*Work instructions*.
Only one stretch of the data below is wanted: the lines from the one with "vr_user r = Some c ∧" through the one with "intros w0. unfold", repeated exactly.
[[ Listed entries open ]]
Lemma introspectToken_active token w r w' :
  auth_wf w → introspectToken sha256 token w = (inr r, w') → ir_active r = true →
  ∃ s u c, token_good token w (introspection_time w) s u ∧ ir_user r = Some c ∧ credentials_of u c.
Proof.
  intros Hw Hr Ha. pose proof (introspectToken_outcome token w Hw) as H. rewrite Hr in H.
  destruct H as (Hiff & Hc & _). destruct (proj1 Hiff Ha) as (s & u & Hg). destruct (Hc s u Hg) as (c & H1 & H2). by exists s, u, c.
Qed.

(** C13: [introspectToken] reports a token active exactly when its hash belongs to
    a session that is neither revoked nor past its expiry at the second clock
    reading and whose user is active; the user it returns is that user, with the
    stored control set, and one row of the audit log tells the outcome. It throws
    only when one of the SQL statements it has run threw that exception, or when
    the identifier drawn for the audit row is already taken. *)
Theorem introspectToken_spec token w :
  auth_wf w →
  let '(res, w') := introspectToken sha256 token w in
  match res with
  | inl f => (f = constraint_violation ∧ audit_id_taken w) ∨ ∃ what, f = database_failure what ∧ statement_threw w w' what
  | inr r => introspection_answer token w r w'
  end.
Proof.
  intros Hw. pose proof (introspectToken_outcome token w Hw) as Ho. destruct (honest_introspectToken token w) as [_ Hh].
  destruct (introspectToken sha256 token w) as [[f|r] w']; [|done]. destruct Ho as [?|[what ->]]; [by left|right].
  exists what. split; [done|]. by apply Hh.
Qed.

(** ** Revocation *)
Lemma revoked_session_dead token w w' s t s' u' :
  auth_wf w' → auth_later w w' → s ∈ auth_sessions w → s_token_hash s = hashToken sha256 token →
  is_Some (s_revoked_at s) → ¬ token_good token w' t s' u'.
Proof.
  intros Hw' Hl Hs Hh Hrev (Hs' & Hh' & Hlive & _).
  destruct (later_elem _ _ _ _ (later_sessions _ _ Hl) Hs) as (s1 & Hs1 & Hid & Hr).
  injection Hid as _ _ _ Hh1 _ _.
  assert (s1 = s') as -> by (eapply key_unique; [apply (wf_s_token w' Hw')|done|done|congruence]).
  destruct (Hr Hrev). congruence.
Qed.

(** An [UPDATE] that did not throw has had its effect. *)
Lemma update_done {A} (m : M A) (b : A) w w' : execute m w = (inr b, w') → m (next_statement w) = (inr b, w').
Proof. destruct (statement_cases m w) as [->|(what & w1 & ->)]; [done|discriminate]. Qed.

Lemma revokeToken_tables token w :
  (revokeByTokenHash (hashToken sha256 token) w).1 = inr tt →
  auth_sessions (revokeToken sha256 token w).2 =
    update_where (fun r => bool_decide (s_token_hash r = hashToken sha256 token))
      (fun r => row_revoked r (toEpoch (clock (a_env w) (ticks (a_env w))))) (auth_sessions w).
Proof.
  unfold revokeToken. set (h := hashToken sha256 token). intros Hok.
  destruct (revokeByTokenHash h w) as [res w1] eqn:E. cbn in Hok. subst res.
  rewrite (bind_run (revokeByTokenHash h) _ w tt w1) by done. rewrite (proj2 (append_tables _ _ _ _ _ _ _)).
  unfold revokeByTokenHash, now, bind, in_env, system_now in E. cbn [fst snd] in E.
  apply update_done in E. unfold write_sessions in E. injection E as <-. reflexivity.
Qed.

(** C14: once [revokeToken] has run on a token that has a session, no sequence of
    operations (logins, new users, revocations, failures of the audit and of any
    other statement included) makes [introspectToken] accept that token again. Of
    [revokeToken] itself only its [UPDATE] must not have thrown; its audit row may
    have. *)
Theorem revoked_token_stays_rejected token w s ops r w' :
  auth_wf w → s ∈ auth_sessions w → s_token_hash s = hashToken sha256 token →
  (revokeByTokenHash (hashToken sha256 token) w).1 = inr tt →
  introspectToken sha256 token (run_ops ops (run_op (op_revokeToken token) w).2) = (inr r, w') →
  ir_active r = false.
Proof.
  intros Hw Hs Hh Hdone Hr. destruct (good_run_op (op_revokeToken token) w Hw) as [Hw1 _].
  destruct (run_ops_good ops _ Hw1) as [Hw2 Hl]. destruct (ir_active r) eqn:Ha; [|done]. exfalso.
  destruct (introspectToken_active _ _ _ _ Hw2 Hr Ha) as (s' & u & c & Hg & _).
  eapply (revoked_session_dead token _ _ (row_revoked s (toEpoch (clock (a_env w) (ticks (a_env w))))) _ s' u Hw2 Hl);
    [|exact Hh|by eexists|exact Hg].
  cbn [run_op]. rewrite revokeToken_tables by done. apply elem_of_update_where. exists s. split; [exact Hs|].
  by rewrite bool_decide_eq_true_2.
Qed.

(** ** Deactivation *)
Lemma deactivateUser_tables name w :
  (deactivateUser_row name w).1 = inr tt →
  app_users (deactivateUser Admin name w).2 =
    update_where (fun r => bool_decide (u_username r = name))
      (fun r => deactivate r (toEpoch (clock (a_env w) (ticks (a_env w))))) (app_users w).
Proof.
  intros Hok. unfold deactivateUser. rewrite (bind_run (requireUserManagement Admin) _ w tt w) by done.
  destruct (deactivateUser_row name w) as [res w1] eqn:E. cbn in Hok. subst res.
  rewrite (bind_run (deactivateUser_row name) _ w tt w1) by done. rewrite (proj1 (append_tables _ _ _ _ _ _ _)).
  unfold deactivateUser_row, now, bind, in_env, system_now in E. cbn [fst snd] in E.
  apply update_done in E. unfold write_users in E. injection E as <-. reflexivity.
Qed.

Lemma inactive_user_stays w w' u u' :
  auth_wf w' → auth_later w w' → u ∈ app_users w → u_is_active u ≠ 1%Z →
  u' ∈ app_users w' → u_username u' = u_username u → u_is_active u' ≠ 1%Z.
Proof.
  intros Hw' Hl Hu Hoff Hu' Hn. destruct (later_elem _ _ _ _ (later_users _ _ Hl) Hu) as (u1 & Hu1 & Hid & Hr).
  injection Hid as _ Hn1 _ _.
  assert (u1 = u') as <- by (eapply key_unique; [apply (wf_u_username w' Hw')|done|done|congruence]). auto.
Qed.

Lemma verifyPassword_ok name password w r w' :
  auth_wf w → verifyPassword pbkdf2 name password w = (inr r, w') → vr_ok r = true →
  ∃ u c, u ∈ app_users w ∧ u_username u = name ∧ u_is_active u = 1%Z ∧ credentials_of u c ∧ vr_user r = Some c ∧
    verifyPassword_hash pbkdf2 password (u_password_hash u) = Some true.
Proof.
  intros Hw H Hok. unfold verifyPassword in H. unfold bind at 1, findByUsername in H.
  assert (Hfail : ∀ w0, verify_failed name w0 = (inr r, w') → vr_ok r = false).
  { intros w0. unfold verify_failed, bind. destruct (append _ _ _ _ _ _ w0) as [[f|a] w1]; [done|]. by intros [= <- _]. }
  destruct (found_user_spec w w (fun u => bool_decide (u_username u = name) && (u_is_active u =? 1)%Z) Hw eq_refl)
    as [(what & w1 & Hx)|[[Hx _]|(u & c & Hu & [Hid%bool_decide_eq_true Hon%Z.eqb_eq]%andb_true_iff & Hc & Hx)]];
    cbv zeta in Hx; rewrite Hx in H; clear Hx; [discriminate H|apply Hfail in H; congruence|].
  destruct (negb (isActive c)); [apply Hfail in H; congruence|].
  destruct (verifyPassword_hash pbkdf2 password (passwordHash c)) as [[]|] eqn:Hv; [|apply Hfail in H; congruence|done].
  unfold bind in H. destruct (touchLastLogin (user_id c) _) as [[f|a] w1]; [done|].
  destruct (append _ _ _ _ _ _ w1) as [[f|a'] w2]; [done|]. injection H as <- _. exists u, c. split_and!; try done.
  by destruct Hc as (_ & _ & <- & _).
Qed.

(** C15: after an administrator deactivates a user, and for every sequence of
    operations after it, that user name cannot log in with any password and no
    token is accepted for it, those issued before included; the row cannot be
    replaced because user names are unique. Any statement may throw on the way, the
    one that deactivates the row apart. *)
Theorem deactivated_user_locked_out name w u ops :
  auth_wf w → u ∈ app_users w → u_username u = name → (deactivateUser_row name w).1 = inr tt →
  let w1 := run_ops ops (run_op (op_deactivateUser Admin name) w).2 in
  (∀ password r w', verifyPassword pbkdf2 name password w1 = (inr r, w') → vr_ok r = false) ∧
  (∀ token r w', introspectToken sha256 token w1 = (inr r, w') → ir_active r = true →
     ∃ c, ir_user r = Some c ∧ username c ≠ name).
Proof.
  intros Hw Hu Hn Hdone w1. destruct (good_run_op (op_deactivateUser Admin name) w Hw) as [Hw0 _].
  destruct (run_ops_good ops _ Hw0) as [Hw1 Hl]. fold w1 in Hw1, Hl.
  set (dead := deactivate u (toEpoch (clock (a_env w) (ticks (a_env w))))).
  assert (Hoff : ∀ u', u' ∈ app_users w1 → u_username u' = name → u_is_active u' ≠ 1%Z).
  { intros u' Hu' Hn'. refine (inactive_user_stays _ _ dead u' Hw1 Hl _ _ Hu' _); [|done|by rewrite Hn', <- Hn].
    cbn [run_op]. rewrite deactivateUser_tables by done. apply elem_of_update_where. exists u. split; [exact Hu|].
    by rewrite bool_decide_eq_true_2. }
  split.
  - intros password r w' Hv. destruct (vr_ok r) eqn:Ha; [|done].
    destruct (verifyPassword_ok _ _ _ _ _ Hw1 Hv Ha) as (u' & c & Hu' & Hn' & Hon & _). by destruct (Hoff u').
  - intros token r w' Hr Ha.
    destruct (introspectToken_active _ _ _ _ Hw1 Hr Ha) as (s & u' & c & (_ & _ & _ & _ & Hu' & _ & Hon) & Hc & (_ & Hname & _)).
    exists c. split; [done|]. rewrite Hname. intros Hbad. by destruct (Hoff u').
Qed.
[[ Listed entries closed ]]
*Final answer*.
  ∃ u c, u ∈ app_users w ∧ u_username u = name ∧ u_is_active u = 1%Z ∧ credentials_of u c ∧ vr_user r = Some c ∧
    verifyPassword_hash pbkdf2 password (u_password_hash u) = Some true.
Proof.
  intros Hw H Hok. unfold verifyPassword in H. unfold bind at 1, findByUsername in H.
  assert (Hfail : ∀ w0, verify_failed name w0 = (inr r, w') → vr_ok r = false).
  { intros w0. unfold verify_failed, bind. destruct (append _ _ _ _ _ _ w0) as [[f|a] w1]; [done|]. by intros [= <- _]. }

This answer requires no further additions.